Up to **4 click expansions per parent node** run in parallel; excess clicks
queue. Different parents and different canvases run independently. A
per-parent write lock serializes only the short read-modify-write of the
parent node JSON. Tunable via `MAX_PARALLEL_CLICKS_PER_NODE` (default 4).

## 🔍 Web search

A pre-planner gate (`decideSearch.js` + `prompts/decide-search.md`) calls the
LLM with the proposed subject and asks: do recent / authoritative sources
materially improve this node? The default leans **yes** — only clearly
abstract / timeless subjects skip search. When yes:

1. The web-search backend runs with the rephrased query.
2. Results are normalised into `{title, url, snippet, source}`.
3. Top results are passed into the planner prompt.
4. Sources are persisted both into `nodes/.json` and into the SQLite
`Sources` table.
5. The frontend renders a 📚 badge near the breadcrumb.
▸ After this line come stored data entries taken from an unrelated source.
(* ===== verification/File.v ===== *)
(** * file.c: the table of open files; pipe.c: pipealloc *)
From S2P Require Import Prelude Mmu Cstring Kstate Spinlock Kalloc Vm Proc Fork Sleeplock Bio Log Fs Pipe.

Section file.
Context {LK : Linker} {FU : Fuel} {BD : BlockDev} {DS : DevSw}.

Definition filealloc : K (option nat) :=
  acquire LFtable;;
  fs ← gets k_files;
  match find_idx (λ f, f_ref f =? 0) fs with
  | Some i => upd_file i (λ f, f <| f_ref := 1 |>);; release LFtable;; mret (Some i)
  | None => release LFtable;; mret None
  end.

Definition filedup (i : nat) : K unit :=
  acquire LFtable;;
  f ← get_file i;
  if f_ref f <? 1 then panic "filedup" else
  upd_file i (λ f, f <| f_ref ::= λ r, i32 (r + 1) |>);;
  release LFtable.

Definition fileclose (i : nat) : K unit :=
  acquire LFtable;;
  f ← get_file i;
  if f_ref f <? 1 then panic "fileclose" else
  upd_file i (λ f, f <| f_ref ::= λ r, r - 1 |>);;
  ff ← get_file i;
  if f_ref ff >? 0 then release LFtable else
  upd_file i (λ f, f <| f_ref := 0 |>);;
  upd_file i (λ f, f <| f_type := FD_NONE |>);;
  release LFtable;;
  match f_type ff with
  | FD_PIPE => pipeclose (f_pipe ff) (f_writable ff)
  | FD_INODE =>
      begin_op;;
      ip ← deref "fileclose: no inode" (f_ip ff);
      iput ip;;
      end_op
  | FD_NONE => mret tt
  end.

(** The fields of struct stat, stored at their offsets. *)
Definition store_stat (st : Z) (x : stat) : K unit :=
  stw (u32 (st + 4)) (st_dev x);;
  stw (u32 (st + 8)) (st_ino x);;
  st_bytes st (half_bytes (st_type x));;
  st_bytes (u32 (st + 12)) (half_bytes (st_nlink x));;
  stw (u32 (st + 16)) (st_size x);;
  stw (u32 (st + 20)) (st_containerID x).
Definition sizeof_stat : Z := 24.

Definition filestat (i : nat) (st : Z) : K Z :=
  f ← get_file i;
  match f_type f with
  | FD_INODE =>
      ip ← deref "filestat: no inode" (f_ip f);
      ilock ip;;
      x ← stati ip;
      store_stat st x;;
      iunlock ip;;
      mret 0
  | _ => mret (-1)
  end.

Definition fileread (i : nat) (addr n : Z) : K Z :=
  f ← get_file i;
  if negb (f_readable f) then mret (-1) else
  match f_type f with
  | FD_PIPE => piperead patience (f_pipe f) addr n
  | FD_INODE =>
      ip ← deref "fileread: no inode" (f_ip f);
      ilock ip;;
      f ← get_file i;
      '(r, _) ← readi ip (AtAddr addr) (f_off f) (u32 n);
      mwhen (r >? 0) (upd_file i (λ f, f <| f_off ::= λ o, u32 (o + r) |>));;
      iunlock ip;;
      mret r
  | FD_NONE => panic "fileread"
  end.

(** The most one transaction can write. *)
Definition write_max : Z := (MAXOPBLOCKS - 1 - 1 - 2) / 2 * 512.
Fixpoint filewrite_loop (fuel : nat) (i ip : nat) (addr n k : Z) : K Z :=
  match fuel with
  | O => fault "filewrite: out of fuel"
  | S fuel =>
      if k <? n then
        let n1 := if n - k >? write_max then write_max else n - k in
        begin_op;;
        ilock ip;;
        f ← get_file i;
        r ← writei ip (FromAddr (u32 (addr + k))) (f_off f) n1;
        mwhen (r >? 0) (upd_file i (λ f, f <| f_off ::= λ o, u32 (o + r) |>));;
        iunlock ip;;
        end_op;;
        if r <? 0 then mret (if k =? n then n else -1) else
        if negb (r =? n1) then panic "short filewrite" else
        filewrite_loop fuel i ip addr n (k + r)
      else mret (if k =? n then n else -1)
  end.
Definition filewrite (i : nat) (addr n : Z) : K Z :=
  f ← get_file i;
  if negb (f_writable f) then mret (-1) else
  match f_type f with
  | FD_PIPE => pipewrite patience (f_pipe f) addr n
  | FD_INODE =>
      ip ← deref "filewrite: no inode" (f_ip f);
      filewrite_loop (S (S (Z.to_nat (n / write_max)))) i ip addr n 0
  | FD_NONE => panic "filewrite"
  end.

(** pipe.c: [Some (f0, f1)] for success; on failure what was obtained is given
    back. *)
Definition pipealloc : K (option (nat * nat)) :=
  f0 ← filealloc;
  match f0 with
  | None => mret None
  | Some f0 =>
      f1 ← filealloc;
      match f1 with
      | None => fileclose f0;; mret None
      | Some f1 =>
          p ← kalloc;
          if p =? 0 then fileclose f0;; fileclose f1;; mret None else
          modify (λ s, s <| k_pipes ::= <[p :=
            mkPipe (replicate (Z.to_nat PIPESIZE) 0) 0 0 true true]> |>);;
          upd_file f0 (λ f, f <| f_type := FD_PIPE |> <| f_readable := true |>
            <| f_writable := false |> <| f_pipe := p |>);;
          upd_file f1 (λ f, f <| f_type := FD_PIPE |> <| f_readable := false |>
            <| f_writable := true |> <| f_pipe := p |>);;
          mret (Some (f0, f1))
      end
  end.

(** What the process code needs of the file system. *)
#[export] Instance fileops : FileApi.FileOps := {|
  FileApi.filedup := filedup;
  FileApi.fileclose := fileclose;
  FileApi.idup := idup;
  FileApi.iput := iput;
  FileApi.begin_op := begin_op;
  FileApi.end_op := end_op;
  FileApi.namei := namei
|}.
End file.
Hover to see a popover
with the source list (220 ms grace period so the popover is reachable with
the mouse).

## 📦 Export as a standalone static site

Any canvas can be exported as a **fully self-contained static site** — a
read-only replica of the preview with all data and images inlined, openable
directly from `file://` with zero network requests.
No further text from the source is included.